---
name: setup-isolated-setup-doctor
description: |
  Probe the secure-agent setup for in-session functional
  restrictions that block legitimate workflows. Three live
  probes — SSH agent / Yubikey reachability, localhost port
  binding, docker / podman runtime socket — each pointing the
  user at the matching numbered troubleshooting entry and its
  settings.json remediation (see body). Read-only — never
  modifies settings.json, never invokes the sandbox bypass.
when_to_use: |
  Invoke when the user says "doctor my sandbox", "diagnose
  sandbox friction", "why is the sandbox blocking X", "check
  whether ssh / docker / port-bind works inside the sandbox",
  or after the user reports a workflow failure that smells
  sandbox-shaped (agent unreachable, socket errors, port
  permission errors). Also a good periodic check after every
  Claude Code upgrade — the sandbox profile evolves and a
  previously-working call may have moved into deny.
capability:
  - capability:setup
  - capability:reassess
license: Apache-2.0
---

<!-- Placeholder convention (see AGENTS.md#placeholder-convention-used-in-skill-files):
     <project-config> → adopting project's `.apache-magpie/` directory -->

# setup-isolated-setup-doctor

The **diagnostic** layer over the secure agent setup. Complements
the existing setup skills:

- [`setup-isolated-setup-install`](../setup-isolated-setup-install/SKILL.md)
  installs the secure setup.
- [`setup-isolated-setup-verify`](../setup-isolated-setup-verify/SKILL.md)
  answers *"is the secure setup **installed** correctly?"* —
  static checks on settings.json shape, hook wiring, pinned tool
  versions.

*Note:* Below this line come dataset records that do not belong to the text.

(** The loop takes the completion as soon as it is there, and not before. *)
Lemma poll_completion_ok (n : nat) : forall (fuel : nat) s q f op slba nlb,
  (n < fuel)%nat -> hw_busy (hw_of s) = Some n -> doorbell_cq q = nv_db_cq ->
  pending (mem_of s) (hw_of s) q f op slba nlb ->
  exists c0 m' w', poll_completion fuel q s = Ret ((c0, 0, taken q), moved s m' w') /\
    finished (mem_of s) (hw_of s) q f op slba nlb m' (nv_hw w') (taken q).
Proof.
  induction n as [| n IH]; intros [| fuel] s q f op slba nlb Hfuel Hbusy Hdb HP; try lia;
    pose proof (pd_queue _ _ _ _ _ _ _ HP) as Hq; cbn [poll_completion];
    rewrite (st_bind_step _ _ _ _ _ (dev_turn_run s));
    pose proof (nv_run (mem_of s) (mc_dev s) (qo_mem _ _ _ Hq)) as Hstep; fold (hw_of s) in Hstep;
    destruct (dev_run (mem_of s) (mc_dev s)) as [m1 w1]; cbn [fst snd] in *.
  - destruct (complete_step _ _ _ _ _ _ _ _ _ HP Hbusy Hstep) as [HF Hst].
    erewrite st_bind_step by reflexivity. cbn [moved mc_vm vm_mem].
    assert (Eslot : cq_slot q (cq_head q) = hw_cq (hw_of s) + 16 * hw_tail (hw_of s)).
    { unfold cq_slot. by rewrite (qo_cq _ _ _ Hq), (qo_cq_head _ _ _ Hq). }
    rewrite Eslot, Hst, (qo_phase _ _ _ Hq). destruct (qo_bit _ _ _ Hq) as [Ep | Ep]; rewrite Ep; simpl (Z.land _ _ =? _); cbv match.
    all: pose proof (qo_tail _ _ _ Hq); pose proof (qo_depth _ _ _ Hq).
    all: unfold st_lift at 1; unfold st_bind at 1; rewrite checked_fits by (rewrite (qo_cq_head _ _ _ Hq); lia); cbn [obind].
    all: unfold urem; rewrite (proj2 (Z.eqb_neq (cq_depth q) 0)) by (rewrite (qo_cdepth _ _ _ Hq); lia); cbn [obind].
    all: eexists _, m1, (mmio_write 32 (doorbell_cq q) ((cq_head q + 1) mod cq_depth q) w1).
    all: rewrite Hdb, nv_ack; split; [| exact HF].
    all: unfold st_bind, reg_write, st_ret, taken; cbn [obind]; rewrite (qo_phase _ _ _ Hq), Ep, Hdb; reflexivity.
  - inversion Hstep as [| ? ? ? n' En' Hm1 Ha E1 E2 | | |]; try congruence.
    assert (n' = n) as -> by congruence. subst.
    destruct (pending_step _ _ _ _ _ _ _ _ (Some n) HP Hm1 Ha) as (HP1 & Hf1 & Hw1).
    erewrite st_bind_step by reflexivity. cbn [moved mc_vm vm_mem].
    rename select (with_busy _ _ = nv_hw w1) into E2. pose proof (pd_queue _ _ _ _ _ _ _ HP1) as Hq1.
    assert (Hno : (Z.land (cqe_status m1 (cq_slot q (cq_head q))) 1 =? q_phase q) = false).
    { unfold cq_slot. rewrite (qo_cq _ _ _ Hq1), (qo_cq_head _ _ _ Hq1), (qo_slots _ _ _ Hq1) by (apply (qo_tail _ _ _ Hq1)).
      rewrite Z.ltb_irrefl, (qo_phase _ _ _ Hq1). destruct (qo_bit _ _ _ Hq1) as [-> | ->]; done. }
    rewrite Hno. destruct (IH fuel (moved s m1 w1) q f op slba nlb) as (c0 & m' & w' & Er & HF);
      [lia | unfold hw_of; cbn [moved mc_dev]; by rewrite <- E2 | done | by rewrite E2 in HP1 |].
    exists c0, m', w'. split; [exact Er |]. unfold hw_of, mem_of in HF. cbn [moved mc_dev mc_vm vm_mem] in HF. rewrite <- E2 in HF.
    by apply (finished_from _ m1 _ (Some n)).
Qed.

(** No command is in flight. *)
Record rest s (q : Queue) : Prop := mkRest {
  rs_queue : queue_ok (mem_of s) (hw_of s) q;
  rs_tail : sq_tail q = hw_head (hw_of s);
  rs_idle : hw_busy (hw_of s) = None;
  rs_bells : doorbell_sq q = nv_db_sq /\ doorbell_cq q = nv_db_cq
}.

Catches drift and missing pieces.
- [`setup-isolated-setup-update`](../setup-isolated-setup-update/SKILL.md)
  surfaces drift against the framework's latest.
- **`setup-isolated-setup-doctor` (this skill)** answers *"are
  common workflows **functionally** blocked by the current
  sandbox?"* — live probes of SSH agent, port binding, docker /
  podman socket. Catches over-restrictive allowlists.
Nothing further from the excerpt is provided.